2

What is the best method for finding all the modes in a continuous variable? I'm trying to develop a java or python algorithm for doing this.

I was thinking about using kernel density estimation, for estimating the probability density function of the variable. After, the idea was to identify the peaks in the probability density function. But I don't now if this makes sense and how to implement this in a concrete code in Java or Python.

Paulo
  • 73
  • 4

1 Answers1

1

Any answer to the question "how many modes" must involve some prior information about what you consider a likely answer, and any result must be of the form "p(number of modes = k | data) = nnn". Given such a result, you can figure out how to use it; there are at least three possibilities: pick the one with greatest probability, pick the one that minimizes some cost function, or average any other results over these probabilities.

With that prologue, I'll recommend a mixture density model, with varying numbers of components. E.g. mixture with 1 component, mixture with 2 components, 3, 4, 5, etc. Note that with k components, the maximum possible number of modes is k, although, depending on the locations and scales of the components, there might be fewer modes.

There are probably many libraries which can find parameters for a mixture density with a fixed number of components.
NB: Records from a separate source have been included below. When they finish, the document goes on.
Lemma clipboard_calls_touch_one_slot_witness :
  ∃ ok s' eff,
    setClipboard quiet_env 0 (Some [(0, [120]%Z)]) bound_screen = Some (ok, s', eff)
    ∧ same_but_clipboard_contents bound_screen s'
    ∧ ∀ j, j ≠ 0 → m_clipboard s' !! j = m_clipboard bound_screen !! j.
Proof.
  refine (proj1 (clipboard_calls_touch_one_slot quiet_env 0 (Some [(0, [120]%Z)]) []
                   bound_screen _)).
  unfold kClipboardEnd. simpl. lia.
Defined.

(** ** The window, [open] and [close] *)

(** X16.  With the display open, [setWindow] of a window other than
    [None] saves the window and puts a newly constructed clipboard, made
    for the display, that window and the slot's id, in every slot of the
    array; what the old clipboards held (content, pending requests) is
    gone with them.  The array keeps its length. *)
Theorem setWindow_rebinds_every_clipboard
    (new_clipboard : Display → Window → ClipboardID → CXWindowsClipboard)
    (window : Window) (s : CXWindowsScreen) (d : Display) :
  m_display s = Some d →
  window ≠ XNone →
  ∃ s',
    setWindow new_clipboard window s = Some s'
    ∧ m_window s' = window
    ∧ kClipboardEnd s' = kClipboardEnd s
    ∧ ∀ id : ClipboardID, id < kClipboardEnd s →
            m_clipboard s' !! id = Some (Some (new_clipboard d window id)).
Proof.
  intros Hd Hw. unfold setWindow. rewrite Hd.
  destruct (N.eqb_spec window XNone) as [E|_]; [done|].
  eexists. split; [reflexivity|]. simpl. split; [done|]. split.
  - unfold kClipboardEnd. simpl. now rewrite length_imap, length_destroy_clipboards.
  - intros id Hid. unfold ClipboardID in *. rewrite list_lookup_imap.
    now rewrite (lookup_destroy_clipboards _ _ Hid).
Qed.

Lemma setWindow_rebinds_every_clipboard_witness :
  ∃ s',
    setWindow fresh_clipboard 60%N bound_screen = Some s'
    ∧ m_window s' = 60%N
    ∧ kClipboardEnd s' = 2
    ∧ ∀ id : ClipboardID, id < 2 →
        m_clipboard s' !! id = Some (Some (fresh_clipboard 1%N 60%N id)).
Proof.
  apply (setWindow_rebinds_every_clipboard fresh_clipboard 60%N bound_screen 1%N).
  - reflexivity.
  - discriminate.
Defined.

(** X17.  With the display open, [setWindow(None)] leaves every clipboard
    null; from then on [setClipboard] and [getClipboard] return false for
    every id of the array, without a call to the X server and without a
    change to the screen. *)
Theorem setWindow_None_unbinds_every_clipboard
    (new_clipboard : Display → Window → ClipboardID → CXWindowsClipboard)
    (env : Environment) (s : CXWindowsScreen) (d : Display) :
  m_display s = Some d →
  ∃ s',
    setWindow new_clipboard XNone s = Some s'
    ∧ m_window s' = XNone
    ∧ kClipboardEnd s' = kClipboardEnd s
    ∧ ∀ (id : ClipboardID) data dst, id < kClipboardEnd s →
        m_clipboard s' !! id = Some None
        ∧ setClipboard env id data s' = Some (false, s', [])
        ∧ getClipboard env id (Some dst) s' = Some (false, dst, s', []).
Proof.
  intros Hd. unfold setWindow. rewrite Hd. simpl.
  eexists. split; [reflexivity|]. simpl. split; [done|]. split.
  - unfold kClipboardEnd. simpl. apply length_destroy_clipboards.
  - intros id data dst Hid. unfold setClipboard, getClipboard, ClipboardID in *. simpl.
    now rewrite (lookup_destroy_clipboards _ _ Hid).
Qed.

Lemma setWindow_None_unbinds_every_clipboard_witness :
  ∃ s',
    setWindow fresh_clipboard XNone bound_screen = Some s'
    ∧ m_window s' = XNone
    ∧ kClipboardEnd s' = 2
    ∧ ∀ (id : ClipboardID) data dst, id < 2 →
        m_clipboard s' !! id = Some None
        ∧ setClipboard quiet_env id data s' = Some (false, s', [])
        ∧ getClipboard quiet_env id (Some dst) s' = Some (false, dst, s', []).
Proof.
  apply (setWindow_None_unbinds_every_clipboard fresh_clipboard quiet_env
           bound_screen 1%N).
  reflexivity.
Defined.

(** The name of the display [open] connects to. *)
Lemma open_unfold DISPLAY server s ss :
  m_display s = None →
  open DISPLAY server s ss
  = match server (default ":0.0"%string DISPLAY) with
    | None =>
        Some (ThrowsXScreenOpenFailure s ss,
              [XSetIOErrorHandler true; XOpenDisplay (default ":0.0"%string DISPLAY)])
    | Some x =>
        Some (Opened
                (set_atomScreensaver (xs_screensaver x)
                   (updateScreenShape (xs_width x) (xs_height x)
                      (set_root (xs_root x) (set_display (Some (xs_display x)) s))))
                {| m_screensaver := Some [];
                   m_screensaverNotify := m_screensaverNotify ss |},
              [XSetIOErrorHandler true; XOpenDisplay (default ":0.0"%string DISPLAY)])
    end.
Proof. intros H. unfold open. rewrite H. now destruct DISPLAY. Qed.

(** X18.  A whole life of the screen.  [open] on a closed screen, when
    the server answers, installs the I/O error handler, connects to the
    display named by DISPLAY (":0.0" if it is not set), and leaves the
    screen with that display, a shape at the origin of the server's width
    and height, and a screen saver object; the clipboards are not
    touched.  A second [open] fails its assertion.  [close] then destroys
    the screen saver and every clipboard, closes that display once and
    removes the error handler; after it the display is null, so [open] is
    allowed again, and a second [close] closes no display. *)
Theorem open_then_close
    (DISPLAY : option String.string) (server : String.string → option XServer)
    (x : XServer) (s : CXWindowsScreen) (ss : ScreenSaverMembers) :
  m_display s = None →
  server (default ":0.0"%string DISPLAY) = Some x →
  ∃ s1 ss1,
    open DISPLAY server s ss
    = Some (Opened s1 ss1,
            [XSetIOErrorHandler true; XOpenDisplay (default ":0.0"%string DISPLAY)])
    ∧ m_display s1 = Some (xs_display x)
    ∧ getShape s1 = Some (0, 0, xs_width x, xs_height x)%Z
    ∧ m_clipboard s1 = m_clipboard s
    ∧ m_screensaver ss1 = Some []
    ∧ (∀ DISPLAY' server', open DISPLAY' server' s1 ss1 = None)
    ∧ ∃ s2 ss2,
        close s1 ss1 = (s2, ss2, [XCloseDisplay (xs_display x); XSetIOErrorHandler false])
        ∧ m_display s2 = None
        ∧ m_screensaver ss2 = None
        ∧ m_clipboard s2 = destroy_clipboards (m_clipboard s)
        ∧ close s2 ss2 = (s2, ss2, [XSetIOErrorHandler false])
        ∧ ∃ r, open DISPLAY server s2 ss2 = Some (r, [XSetIOErrorHandler true;
                 XOpenDisplay (default ":0.0"%string DISPLAY)]).
Proof.
  intros Hd Hx. rewrite (open_unfold _ _ _ _ Hd), Hx.
  eexists _, _. split; [reflexivity|]. simpl.
  split; [done|]. split; [done|]. split; [done|]. split; [done|].
  split; [done|]. eexists _, _. split; [reflexivity|]. simpl.
  split; [done|]. split; [done|]. split; [done|]. split.
  - unfold close. simpl. now rewrite destroy_clipboards_twice.
  - rewrite open_unfold by done. rewrite Hx. eauto.
Qed.

Lemma open_then_close_witness :
  ∃ s1 ss1,
    open None (λ _, Some sample_server) (fst (CXWindowsScreen_new 2))
      (snd (CXWindowsScreen_new 2))
    = Some (Opened s1 ss1, [XSetIOErrorHandler true; XOpenDisplay ":0.0"%string])
    ∧ getShape s1 = Some (0, 0, 1280, 1024)%Z
    ∧ ∃ s2 ss2,
        close s1 ss1 = (s2, ss2, [XCloseDisplay 9%N; XSetIOErrorHandler false])
        ∧ m_display s2 = None.
Proof.
  destruct (open_then_close None (λ _, Some sample_server) sample_server
              (fst (CXWindowsScreen_new 2)) (snd (CXWindowsScreen_new 2))
              eq_refl eq_refl)
    as (s1 & ss1 & E & _ & Hshape & _ & _ & _ & s2 & ss2 & Ec & Hd2 & _).
  exists s1, ss1. split; [exact E|]. split; [exact Hshape|].
  exists s2, ss2. split; [exact Ec|exact Hd2].
Defined.

(** X19.  When the connection cannot be made, [open] throws
    [XScreenOpenFailure]; the I/O error handler is installed by then, and
    the screen is as it was, still closed.  [close] after that closes no
    display and removes the handler, and [open] can be tried again. *)
Theorem open_failure_leaves_screen_closed
    (DISPLAY : option String.string) (server : String.string → option XServer)
    (s : CXWindowsScreen) (ss : ScreenSaverMembers) :
  m_display s = None →
  server (default ":0.0"%string DISPLAY) = None →
  open DISPLAY server s ss
  = Some (ThrowsXScreenOpenFailure s ss,
          [XSetIOErrorHandler true; XOpenDisplay (default ":0.0"%string DISPLAY)])
  ∧ (∃ s2 ss2, close s ss = (s2, ss2, [XSetIOErrorHandler false])
               ∧ m_display s2 = None)
  ∧ ∀ server' x, server' (default ":0.0"%string DISPLAY) = Some x →
      ∃ s1 ss1 calls, open DISPLAY server' s ss = Some (Opened s1 ss1, calls)
                      ∧ m_display s1 = Some (xs_display x).
Proof.
  intros Hd Hx. rewrite (open_unfold _ _ _ _ Hd), Hx. split; [done|]. split.
  - unfold close. simpl. rewrite Hd. eauto.
  - intros server' x Hx'. rewrite (open_unfold _ _ _ _ Hd), Hx'. eauto.
Qed.

Lemma open_failure_leaves_screen_closed_witness :
  open (Some "host:1"%string) (λ _, None) (fst (CXWindowsScreen_new 2))
    (snd (CXWindowsScreen_new 2))
  = Some (ThrowsXScreenOpenFailure (fst (CXWindowsScreen_new 2))
            (snd (CXWindowsScreen_new 2)),
          [XSetIOErrorHandler true; XOpenDisplay "host:1"%string]).
Proof.
  apply (open_failure_leaves_screen_closed (Some "host:1"%string) (λ _, None)
           (fst (CXWindowsScreen_new 2)) (snd (CXWindowsScreen_new 2)));
    reflexivity.
Defined.

(** X20.  On a closed screen (before [open], after [close], after the
    loss of the display) the functions that assert an open display have
    no result: [getShape], [getCursorCenter], [getCursorPos], [getRoot]
    and [setWindow]. *)
Theorem closed_screen_asserts
    (env : Environment)
    (new_clipboard : Display → Window → ClipboardID → CXWindowsClipboard)
    (window : Window) (s : CXWindowsScreen) (ss : ScreenSaverMembers) :
  let closed := fst (fst (close s ss)) in
  m_display closed = None
  ∧ getShape closed = None
  ∧ getCursorCenter closed = None
  ∧ getCursorPos env closed = None
  ∧ getRoot closed = None
  ∧ setWindow new_clipboard window closed = None.
Proof.
  unfold close. simpl.
  destruct (m_display s) eqn:E; simpl;
    unfold getShape, getCursorCenter, getCursorPos, getRoot, setWindow; simpl;
    rewrite ?E; repeat split.
Qed.

(** ** More on the cursor *)

(** X21.  After [updateScreenShape] with a width and a height the server
    can report (positive, within [int]), the centre [getCursorCenter]
    gives lies on the screen: its coordinates are at least the origin's
    and less than the width and the height.  [getCursorPos] falls back to
    that very point when the pointer query fails. *)
Theorem cursor_centre_is_on_screen
    (env : Environment) (width height : Z) (s : CXWindowsScreen) (d : Display) :
  m_display s = Some d →
  (0 < width < 2 ^ 31)%Z →
  (0 < height < 2 ^ 31)%Z →
  ∃ cx cy,
    getCursorCenter (updateScreenShape width height s) = Some (cx, cy)
    ∧ (0 <= cx < width)%Z ∧ (0 <= cy < height)%Z
    ∧ (XQueryPointer env (m_root s) = None →
       getCursorPos env (updateScreenShape width height s) = Some (cx, cy)).
Proof.
  intros Hd Hw Hh.
  assert (Hcw : (0 <= width / 2 < width)%Z).
  { split; [apply Z.div_pos; lia|apply Z.div_lt; lia]. }
  assert (Hch : (0 <= height / 2 < height)%Z).
  { split; [apply Z.div_pos; lia|apply Z.div_lt; lia]. }
  exists (width / 2)%Z, (height / 2)%Z.
  assert (E : getCursorCenter (updateScreenShape width height s)
              = Some (width / 2, height / 2)%Z).
  { unfold getCursorCenter. simpl. rewrite Hd, !shiftr_1_half.
    rewrite !SInt32_wrap_id; [done| |]; unfold in_SInt32; lia. }
  split; [exact E|]. split; [done|]. split; [done|].
  intros Hq. unfold getCursorPos, getRoot. simpl. rewrite Hd, Hq. exact E.
Qed.

Lemma cursor_centre_is_on_screen_witness :
  ∃ cx cy,
    getCursorCenter (updateScreenShape 1280 1024 bound_screen) = Some (cx, cy)
    ∧ (0 <= cx < 1280)%Z ∧ (0 <= cy < 1024)%Z
    ∧ (XQueryPointer quiet_env (m_root bound_screen) = None →
       getCursorPos quiet_env (updateScreenShape 1280 1024 bound_screen)
       = Some (cx, cy)).
Proof.
  apply (cursor_centre_is_on_screen quiet_env 1280 1024 bound_screen 1%N);
    [reflexivity|lia|lia].
Defined.

(** X22.  The bitmap data of the blank cursor: for a cursor size whose
    byte count fits an [int], [createBlankCursor] allocates [h] rows of
    [(w + 7) / 8] bytes, all zero; a row has room for the [w] bits of the
    cursor and less than one byte to spare. *)
Theorem blank_cursor_data_fits (w h : Z) :
  (0 <= w)%Z → (0 <= h)%Z →
  ((w + 7) / 8 * h < 2 ^ 31)%Z →
  (w + 7 < 2 ^ 32)%Z →
  blank_cursor_data w h = Some (replicate (Z.to_nat ((w + 7) / 8 * h)) 0%Z)
  ∧ (w <= 8 * ((w + 7) / 8) < w + 8)%Z.
Proof.
  intros Hw Hh Hsize Hw32.
  assert (Hrow : (0 <= (w + 7) / 8)%Z) by (apply Z.div_pos; lia).
  assert (Hbytes : (w <= 8 * ((w + 7) / 8) < w + 8)%Z).
  { pose proof (Z.div_mod (w + 7) 8 ltac:(lia)).
    pose proof (Z.mod_pos_bound (w + 7) 8 ltac:(lia)). lia. }
  split; [|exact Hbytes].
  assert (E : blank_cursor_size w h = ((w + 7) / 8 * h)%Z).
  { unfold blank_cursor_size, UInt32_wrap.
    rewrite (Z.mod_small (w + 7)) by lia.
    rewrite Z.shiftr_div_pow2 by lia. change (2 ^ 3)%Z with 8%Z.
    assert (0 <= (w + 7) / 8 * h)%Z by nia.
    rewrite Z.mod_small by lia.
    apply SInt32_wrap_id. unfold in_SInt32. lia. }
  unfold blank_cursor_data. rewrite E.
  destruct (Z.ltb_spec ((w + 7) / 8 * h) 0); [nia|done].
Qed.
My guess is that you will need to bolt on the stuff to work with the posterior probability of the number of components. Without looking, I don't know a formula for the posterior probability of the number of modes, although it is probably straightforward to work it out.

I wrote some Java code for mixture distributions; see: http://riso.sourceforge.net and look for the source code. No doubt there are many others.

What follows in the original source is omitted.